## TASK INSTRUCTIONS
Within the entries below, the lines from the one with "Definition compat_version_of (m" through the one with "Definition ADF_PFVF_GEN4_PF2VF_CSR_ADDR_OFFSET : Z" are to be set down exactly, both ends kept.

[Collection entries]

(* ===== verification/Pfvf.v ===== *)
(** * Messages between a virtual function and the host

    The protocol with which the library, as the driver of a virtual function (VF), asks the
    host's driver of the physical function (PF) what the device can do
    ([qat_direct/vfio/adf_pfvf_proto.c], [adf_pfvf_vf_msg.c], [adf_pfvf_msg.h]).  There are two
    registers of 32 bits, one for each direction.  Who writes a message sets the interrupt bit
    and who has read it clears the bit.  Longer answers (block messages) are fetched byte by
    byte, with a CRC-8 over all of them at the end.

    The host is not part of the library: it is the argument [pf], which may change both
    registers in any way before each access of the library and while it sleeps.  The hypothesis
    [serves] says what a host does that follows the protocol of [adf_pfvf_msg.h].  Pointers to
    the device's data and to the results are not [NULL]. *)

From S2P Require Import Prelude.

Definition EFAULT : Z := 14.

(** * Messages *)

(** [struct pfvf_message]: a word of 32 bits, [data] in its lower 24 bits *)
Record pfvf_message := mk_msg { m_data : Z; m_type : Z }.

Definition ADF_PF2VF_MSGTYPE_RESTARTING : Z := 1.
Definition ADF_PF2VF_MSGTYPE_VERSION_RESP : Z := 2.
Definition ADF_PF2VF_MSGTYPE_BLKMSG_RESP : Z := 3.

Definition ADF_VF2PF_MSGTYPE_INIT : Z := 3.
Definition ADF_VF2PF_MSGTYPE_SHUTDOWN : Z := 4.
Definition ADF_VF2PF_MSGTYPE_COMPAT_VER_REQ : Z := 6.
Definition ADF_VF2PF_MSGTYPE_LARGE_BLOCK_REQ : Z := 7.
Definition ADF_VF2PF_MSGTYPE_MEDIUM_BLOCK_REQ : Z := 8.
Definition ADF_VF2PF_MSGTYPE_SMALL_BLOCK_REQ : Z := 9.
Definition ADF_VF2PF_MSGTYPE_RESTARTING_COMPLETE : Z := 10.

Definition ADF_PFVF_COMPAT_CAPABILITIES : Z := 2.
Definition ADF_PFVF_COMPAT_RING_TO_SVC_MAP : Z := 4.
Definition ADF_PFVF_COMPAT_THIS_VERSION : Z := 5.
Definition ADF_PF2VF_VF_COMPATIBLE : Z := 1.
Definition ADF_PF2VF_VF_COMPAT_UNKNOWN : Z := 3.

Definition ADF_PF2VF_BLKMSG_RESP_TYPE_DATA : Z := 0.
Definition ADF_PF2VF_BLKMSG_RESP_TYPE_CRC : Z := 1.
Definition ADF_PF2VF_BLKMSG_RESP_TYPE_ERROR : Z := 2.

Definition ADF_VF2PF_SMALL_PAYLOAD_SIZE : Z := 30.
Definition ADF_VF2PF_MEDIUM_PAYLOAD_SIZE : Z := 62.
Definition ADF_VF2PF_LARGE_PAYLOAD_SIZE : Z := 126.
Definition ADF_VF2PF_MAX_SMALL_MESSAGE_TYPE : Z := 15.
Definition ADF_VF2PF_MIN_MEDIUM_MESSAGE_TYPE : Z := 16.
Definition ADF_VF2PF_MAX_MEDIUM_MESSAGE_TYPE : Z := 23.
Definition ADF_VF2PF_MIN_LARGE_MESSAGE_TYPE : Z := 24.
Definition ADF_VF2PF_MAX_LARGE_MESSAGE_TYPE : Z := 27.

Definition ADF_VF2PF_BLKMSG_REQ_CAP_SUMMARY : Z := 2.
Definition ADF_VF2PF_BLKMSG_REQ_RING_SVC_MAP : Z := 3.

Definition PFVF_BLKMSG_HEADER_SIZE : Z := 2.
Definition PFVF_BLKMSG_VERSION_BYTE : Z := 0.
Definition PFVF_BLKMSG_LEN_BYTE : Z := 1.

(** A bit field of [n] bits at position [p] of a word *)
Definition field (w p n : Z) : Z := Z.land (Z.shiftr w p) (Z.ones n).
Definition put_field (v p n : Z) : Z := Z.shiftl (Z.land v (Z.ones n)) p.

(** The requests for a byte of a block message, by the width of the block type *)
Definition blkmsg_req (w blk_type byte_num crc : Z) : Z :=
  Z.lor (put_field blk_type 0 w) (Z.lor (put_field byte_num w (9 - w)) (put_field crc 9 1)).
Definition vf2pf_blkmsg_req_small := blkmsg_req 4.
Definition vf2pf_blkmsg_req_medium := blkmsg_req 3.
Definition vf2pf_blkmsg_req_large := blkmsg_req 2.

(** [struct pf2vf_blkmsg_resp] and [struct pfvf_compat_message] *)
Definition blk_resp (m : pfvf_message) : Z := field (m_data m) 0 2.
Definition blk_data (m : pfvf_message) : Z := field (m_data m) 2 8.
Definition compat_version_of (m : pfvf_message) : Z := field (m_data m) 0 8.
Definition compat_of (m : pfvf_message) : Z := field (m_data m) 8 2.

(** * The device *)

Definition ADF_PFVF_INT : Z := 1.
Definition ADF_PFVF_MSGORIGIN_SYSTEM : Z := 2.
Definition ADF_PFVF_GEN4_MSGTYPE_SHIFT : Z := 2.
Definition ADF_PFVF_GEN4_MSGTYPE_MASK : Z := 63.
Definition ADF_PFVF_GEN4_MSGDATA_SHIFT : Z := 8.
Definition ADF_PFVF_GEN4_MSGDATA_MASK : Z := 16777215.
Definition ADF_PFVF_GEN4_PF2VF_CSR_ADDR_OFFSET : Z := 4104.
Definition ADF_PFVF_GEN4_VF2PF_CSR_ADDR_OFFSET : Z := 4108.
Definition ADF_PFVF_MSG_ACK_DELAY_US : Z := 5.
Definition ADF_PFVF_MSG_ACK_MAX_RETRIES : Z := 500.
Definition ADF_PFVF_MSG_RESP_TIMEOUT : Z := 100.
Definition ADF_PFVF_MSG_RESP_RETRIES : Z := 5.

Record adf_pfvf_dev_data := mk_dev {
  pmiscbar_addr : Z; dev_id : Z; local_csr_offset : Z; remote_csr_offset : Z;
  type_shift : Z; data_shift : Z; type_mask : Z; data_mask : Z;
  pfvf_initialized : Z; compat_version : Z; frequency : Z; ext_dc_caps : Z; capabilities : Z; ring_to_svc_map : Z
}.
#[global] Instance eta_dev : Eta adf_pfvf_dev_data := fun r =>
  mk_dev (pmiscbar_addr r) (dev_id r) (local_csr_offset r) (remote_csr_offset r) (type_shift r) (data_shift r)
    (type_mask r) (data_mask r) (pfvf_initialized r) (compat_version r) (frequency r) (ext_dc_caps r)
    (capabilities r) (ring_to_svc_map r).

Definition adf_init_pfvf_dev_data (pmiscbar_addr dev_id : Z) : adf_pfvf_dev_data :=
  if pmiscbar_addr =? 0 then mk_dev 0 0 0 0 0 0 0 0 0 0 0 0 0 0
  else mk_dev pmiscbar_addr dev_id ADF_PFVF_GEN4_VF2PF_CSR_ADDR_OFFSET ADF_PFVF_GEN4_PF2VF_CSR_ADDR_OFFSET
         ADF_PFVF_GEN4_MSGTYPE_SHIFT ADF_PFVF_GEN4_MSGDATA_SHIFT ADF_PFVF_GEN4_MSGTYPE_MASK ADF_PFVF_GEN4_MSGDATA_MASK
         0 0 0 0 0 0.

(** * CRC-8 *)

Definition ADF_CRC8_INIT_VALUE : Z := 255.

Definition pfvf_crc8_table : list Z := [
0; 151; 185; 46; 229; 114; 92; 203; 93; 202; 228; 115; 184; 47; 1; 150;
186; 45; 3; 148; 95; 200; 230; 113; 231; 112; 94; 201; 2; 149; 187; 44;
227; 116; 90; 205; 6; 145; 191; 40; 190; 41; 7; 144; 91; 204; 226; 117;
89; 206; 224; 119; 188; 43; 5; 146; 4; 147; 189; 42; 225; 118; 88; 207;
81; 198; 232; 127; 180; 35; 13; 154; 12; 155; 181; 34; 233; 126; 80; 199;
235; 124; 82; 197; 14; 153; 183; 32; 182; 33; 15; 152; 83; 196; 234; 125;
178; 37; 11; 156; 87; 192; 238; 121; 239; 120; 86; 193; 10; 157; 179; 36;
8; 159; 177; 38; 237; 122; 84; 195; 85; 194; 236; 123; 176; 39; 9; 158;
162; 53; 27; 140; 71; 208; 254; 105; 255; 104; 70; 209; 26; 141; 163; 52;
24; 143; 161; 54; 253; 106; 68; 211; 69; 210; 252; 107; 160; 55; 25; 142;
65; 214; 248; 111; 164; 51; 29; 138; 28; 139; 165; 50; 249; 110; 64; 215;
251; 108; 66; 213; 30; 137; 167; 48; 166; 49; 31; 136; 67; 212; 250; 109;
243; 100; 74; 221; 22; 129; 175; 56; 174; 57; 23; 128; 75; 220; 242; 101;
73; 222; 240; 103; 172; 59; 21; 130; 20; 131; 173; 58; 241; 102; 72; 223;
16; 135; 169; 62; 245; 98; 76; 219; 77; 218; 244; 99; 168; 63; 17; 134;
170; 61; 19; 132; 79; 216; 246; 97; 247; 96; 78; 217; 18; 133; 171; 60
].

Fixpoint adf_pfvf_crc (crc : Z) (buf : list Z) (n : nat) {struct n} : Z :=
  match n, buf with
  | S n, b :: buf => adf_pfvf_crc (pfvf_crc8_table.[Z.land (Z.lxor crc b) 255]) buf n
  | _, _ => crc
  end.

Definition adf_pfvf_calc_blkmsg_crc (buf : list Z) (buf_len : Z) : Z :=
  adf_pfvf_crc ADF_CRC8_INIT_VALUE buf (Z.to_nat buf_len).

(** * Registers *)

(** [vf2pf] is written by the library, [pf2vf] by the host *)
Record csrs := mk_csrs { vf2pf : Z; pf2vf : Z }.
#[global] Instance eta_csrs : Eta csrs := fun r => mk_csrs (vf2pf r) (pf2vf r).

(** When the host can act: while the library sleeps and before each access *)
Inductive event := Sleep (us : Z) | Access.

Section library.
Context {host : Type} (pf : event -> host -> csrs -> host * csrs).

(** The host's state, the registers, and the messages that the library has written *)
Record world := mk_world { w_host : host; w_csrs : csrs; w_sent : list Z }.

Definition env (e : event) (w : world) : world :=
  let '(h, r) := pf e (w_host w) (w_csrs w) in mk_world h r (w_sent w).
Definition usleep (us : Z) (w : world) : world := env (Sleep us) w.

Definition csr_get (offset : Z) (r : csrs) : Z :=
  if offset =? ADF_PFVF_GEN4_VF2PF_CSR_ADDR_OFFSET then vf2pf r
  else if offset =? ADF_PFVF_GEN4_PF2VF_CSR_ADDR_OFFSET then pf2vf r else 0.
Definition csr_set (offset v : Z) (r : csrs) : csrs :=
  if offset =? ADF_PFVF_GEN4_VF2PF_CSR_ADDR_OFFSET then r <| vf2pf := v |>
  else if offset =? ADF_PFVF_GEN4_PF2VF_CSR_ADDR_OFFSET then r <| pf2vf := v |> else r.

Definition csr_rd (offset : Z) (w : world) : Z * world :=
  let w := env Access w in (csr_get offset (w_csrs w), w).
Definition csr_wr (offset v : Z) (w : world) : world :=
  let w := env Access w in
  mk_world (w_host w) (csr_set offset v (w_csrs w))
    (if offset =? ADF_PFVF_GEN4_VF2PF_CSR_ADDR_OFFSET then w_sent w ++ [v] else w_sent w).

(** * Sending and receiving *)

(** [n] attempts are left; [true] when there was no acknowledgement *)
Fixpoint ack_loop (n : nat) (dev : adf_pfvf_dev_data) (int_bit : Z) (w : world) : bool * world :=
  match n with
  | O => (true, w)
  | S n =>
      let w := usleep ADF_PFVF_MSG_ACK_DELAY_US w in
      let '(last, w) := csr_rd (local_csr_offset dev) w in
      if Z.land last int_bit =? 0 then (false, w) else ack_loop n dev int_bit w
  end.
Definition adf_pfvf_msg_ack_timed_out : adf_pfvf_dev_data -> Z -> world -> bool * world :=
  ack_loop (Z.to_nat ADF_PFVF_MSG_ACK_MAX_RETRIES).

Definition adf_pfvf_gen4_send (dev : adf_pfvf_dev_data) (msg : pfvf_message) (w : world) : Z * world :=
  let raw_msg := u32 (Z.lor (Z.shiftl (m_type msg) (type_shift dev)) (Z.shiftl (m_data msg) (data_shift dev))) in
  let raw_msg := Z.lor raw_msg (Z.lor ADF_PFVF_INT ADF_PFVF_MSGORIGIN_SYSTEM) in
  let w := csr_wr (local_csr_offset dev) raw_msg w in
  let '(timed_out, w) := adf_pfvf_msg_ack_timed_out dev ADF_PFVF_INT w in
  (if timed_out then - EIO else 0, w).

==

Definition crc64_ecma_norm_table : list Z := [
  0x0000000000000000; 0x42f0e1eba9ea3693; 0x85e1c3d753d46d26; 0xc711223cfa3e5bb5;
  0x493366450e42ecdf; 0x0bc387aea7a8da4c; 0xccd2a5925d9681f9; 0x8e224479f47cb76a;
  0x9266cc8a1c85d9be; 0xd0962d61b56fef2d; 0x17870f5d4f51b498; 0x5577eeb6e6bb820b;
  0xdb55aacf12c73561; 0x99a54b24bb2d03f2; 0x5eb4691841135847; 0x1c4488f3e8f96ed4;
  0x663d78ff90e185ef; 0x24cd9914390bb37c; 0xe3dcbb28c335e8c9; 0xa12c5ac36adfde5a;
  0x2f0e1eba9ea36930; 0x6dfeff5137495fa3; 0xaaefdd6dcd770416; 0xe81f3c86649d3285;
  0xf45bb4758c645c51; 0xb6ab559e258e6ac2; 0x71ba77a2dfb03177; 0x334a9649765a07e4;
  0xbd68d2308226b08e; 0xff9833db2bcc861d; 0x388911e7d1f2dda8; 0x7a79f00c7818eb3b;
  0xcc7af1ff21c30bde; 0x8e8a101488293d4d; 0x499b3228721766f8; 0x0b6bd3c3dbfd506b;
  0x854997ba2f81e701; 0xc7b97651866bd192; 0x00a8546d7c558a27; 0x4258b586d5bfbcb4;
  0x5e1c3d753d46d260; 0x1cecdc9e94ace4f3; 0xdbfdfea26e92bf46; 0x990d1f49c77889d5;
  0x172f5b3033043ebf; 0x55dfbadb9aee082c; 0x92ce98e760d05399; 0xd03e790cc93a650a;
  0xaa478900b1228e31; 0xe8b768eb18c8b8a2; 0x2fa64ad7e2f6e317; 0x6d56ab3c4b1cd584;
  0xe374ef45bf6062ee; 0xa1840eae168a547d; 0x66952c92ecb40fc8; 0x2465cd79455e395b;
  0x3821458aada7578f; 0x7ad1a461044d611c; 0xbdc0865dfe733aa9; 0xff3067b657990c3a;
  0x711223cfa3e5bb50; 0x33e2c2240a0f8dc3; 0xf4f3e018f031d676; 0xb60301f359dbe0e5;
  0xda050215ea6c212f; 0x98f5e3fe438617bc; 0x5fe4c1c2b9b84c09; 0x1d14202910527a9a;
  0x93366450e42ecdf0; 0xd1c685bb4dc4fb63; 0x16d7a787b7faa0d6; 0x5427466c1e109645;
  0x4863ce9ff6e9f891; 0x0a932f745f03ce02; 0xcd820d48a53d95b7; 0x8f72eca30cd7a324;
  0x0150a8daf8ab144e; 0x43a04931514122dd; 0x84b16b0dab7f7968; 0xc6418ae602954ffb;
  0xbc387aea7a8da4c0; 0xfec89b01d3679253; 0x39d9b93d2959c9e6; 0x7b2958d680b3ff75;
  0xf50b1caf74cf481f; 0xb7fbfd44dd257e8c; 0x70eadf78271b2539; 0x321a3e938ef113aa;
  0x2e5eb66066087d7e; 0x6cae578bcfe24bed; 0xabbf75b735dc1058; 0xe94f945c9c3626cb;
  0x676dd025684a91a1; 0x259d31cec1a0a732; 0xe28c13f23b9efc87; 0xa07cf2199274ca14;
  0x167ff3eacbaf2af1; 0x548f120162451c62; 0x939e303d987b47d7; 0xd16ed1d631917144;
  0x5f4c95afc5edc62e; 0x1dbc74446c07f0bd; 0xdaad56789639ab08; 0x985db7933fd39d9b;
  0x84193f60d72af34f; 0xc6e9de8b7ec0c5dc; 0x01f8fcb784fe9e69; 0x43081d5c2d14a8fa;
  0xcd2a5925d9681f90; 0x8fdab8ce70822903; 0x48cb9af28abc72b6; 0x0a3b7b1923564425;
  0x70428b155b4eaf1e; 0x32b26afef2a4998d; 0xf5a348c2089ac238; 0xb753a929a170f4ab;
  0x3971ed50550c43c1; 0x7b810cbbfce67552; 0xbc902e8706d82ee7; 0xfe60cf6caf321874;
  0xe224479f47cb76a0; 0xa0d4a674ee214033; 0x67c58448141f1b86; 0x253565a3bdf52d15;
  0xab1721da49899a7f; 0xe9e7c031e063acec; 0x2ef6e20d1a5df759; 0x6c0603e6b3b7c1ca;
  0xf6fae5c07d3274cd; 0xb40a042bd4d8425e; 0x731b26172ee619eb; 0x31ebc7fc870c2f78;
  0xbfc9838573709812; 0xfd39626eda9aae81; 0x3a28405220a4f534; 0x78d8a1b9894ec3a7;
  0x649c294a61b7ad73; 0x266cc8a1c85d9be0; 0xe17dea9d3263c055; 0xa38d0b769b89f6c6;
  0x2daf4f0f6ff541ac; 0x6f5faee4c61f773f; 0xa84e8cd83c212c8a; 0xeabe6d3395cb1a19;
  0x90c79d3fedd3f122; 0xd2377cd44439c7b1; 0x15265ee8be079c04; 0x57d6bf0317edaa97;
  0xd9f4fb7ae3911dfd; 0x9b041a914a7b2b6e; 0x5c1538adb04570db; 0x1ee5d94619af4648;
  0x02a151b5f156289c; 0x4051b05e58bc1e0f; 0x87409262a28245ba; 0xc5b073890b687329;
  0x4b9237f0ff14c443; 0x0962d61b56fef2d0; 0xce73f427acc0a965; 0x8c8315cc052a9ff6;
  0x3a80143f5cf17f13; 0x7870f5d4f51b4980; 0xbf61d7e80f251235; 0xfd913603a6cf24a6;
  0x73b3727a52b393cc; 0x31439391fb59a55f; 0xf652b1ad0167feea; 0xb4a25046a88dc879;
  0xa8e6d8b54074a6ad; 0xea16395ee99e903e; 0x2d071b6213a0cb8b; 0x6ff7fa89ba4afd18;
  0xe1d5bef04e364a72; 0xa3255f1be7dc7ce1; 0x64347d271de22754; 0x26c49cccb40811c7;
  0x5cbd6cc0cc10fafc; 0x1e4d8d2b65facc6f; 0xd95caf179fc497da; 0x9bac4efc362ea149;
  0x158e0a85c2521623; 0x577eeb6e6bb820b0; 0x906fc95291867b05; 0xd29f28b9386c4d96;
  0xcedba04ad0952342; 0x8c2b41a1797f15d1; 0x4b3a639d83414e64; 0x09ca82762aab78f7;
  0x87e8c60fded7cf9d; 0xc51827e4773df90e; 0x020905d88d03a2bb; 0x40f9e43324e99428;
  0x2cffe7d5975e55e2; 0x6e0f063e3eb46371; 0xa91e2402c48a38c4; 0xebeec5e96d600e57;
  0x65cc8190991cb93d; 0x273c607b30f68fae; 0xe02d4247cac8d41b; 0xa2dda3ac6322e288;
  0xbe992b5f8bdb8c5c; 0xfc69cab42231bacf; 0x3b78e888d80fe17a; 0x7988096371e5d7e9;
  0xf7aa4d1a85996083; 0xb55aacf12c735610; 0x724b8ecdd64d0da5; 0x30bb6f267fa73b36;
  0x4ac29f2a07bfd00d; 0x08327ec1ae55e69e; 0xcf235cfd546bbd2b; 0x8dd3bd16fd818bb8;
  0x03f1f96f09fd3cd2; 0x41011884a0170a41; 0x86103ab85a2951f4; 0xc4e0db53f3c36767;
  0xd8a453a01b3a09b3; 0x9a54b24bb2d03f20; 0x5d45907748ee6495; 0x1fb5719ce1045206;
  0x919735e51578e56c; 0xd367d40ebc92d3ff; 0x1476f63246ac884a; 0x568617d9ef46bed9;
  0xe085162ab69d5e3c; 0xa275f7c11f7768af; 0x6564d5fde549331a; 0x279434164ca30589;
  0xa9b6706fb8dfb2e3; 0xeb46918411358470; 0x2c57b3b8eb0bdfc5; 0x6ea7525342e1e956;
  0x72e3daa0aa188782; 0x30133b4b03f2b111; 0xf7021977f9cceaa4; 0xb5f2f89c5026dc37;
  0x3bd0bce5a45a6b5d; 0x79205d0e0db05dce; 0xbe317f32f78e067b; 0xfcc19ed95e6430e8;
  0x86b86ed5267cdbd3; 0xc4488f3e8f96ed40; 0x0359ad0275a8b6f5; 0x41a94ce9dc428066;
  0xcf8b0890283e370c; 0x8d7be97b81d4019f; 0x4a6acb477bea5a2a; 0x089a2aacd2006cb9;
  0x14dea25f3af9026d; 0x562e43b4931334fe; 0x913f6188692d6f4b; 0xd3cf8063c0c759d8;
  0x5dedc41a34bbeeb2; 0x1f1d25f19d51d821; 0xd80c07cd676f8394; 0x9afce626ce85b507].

## YOUR SOLUTION
Definition compat_version_of (m : pfvf_message) : Z := field (m_data m) 0 8.
Definition compat_of (m : pfvf_message) : Z := field (m_data m) 8 2.

(** * The device *)

Definition ADF_PFVF_INT : Z := 1.
Definition ADF_PFVF_MSGORIGIN_SYSTEM : Z := 2.
Definition ADF_PFVF_GEN4_MSGTYPE_SHIFT : Z := 2.
Definition ADF_PFVF_GEN4_MSGTYPE_MASK : Z := 63.
Definition ADF_PFVF_GEN4_MSGDATA_SHIFT : Z := 8.
Definition ADF_PFVF_GEN4_MSGDATA_MASK : Z := 16777215.
Definition ADF_PFVF_GEN4_PF2VF_CSR_ADDR_OFFSET : Z := 4104.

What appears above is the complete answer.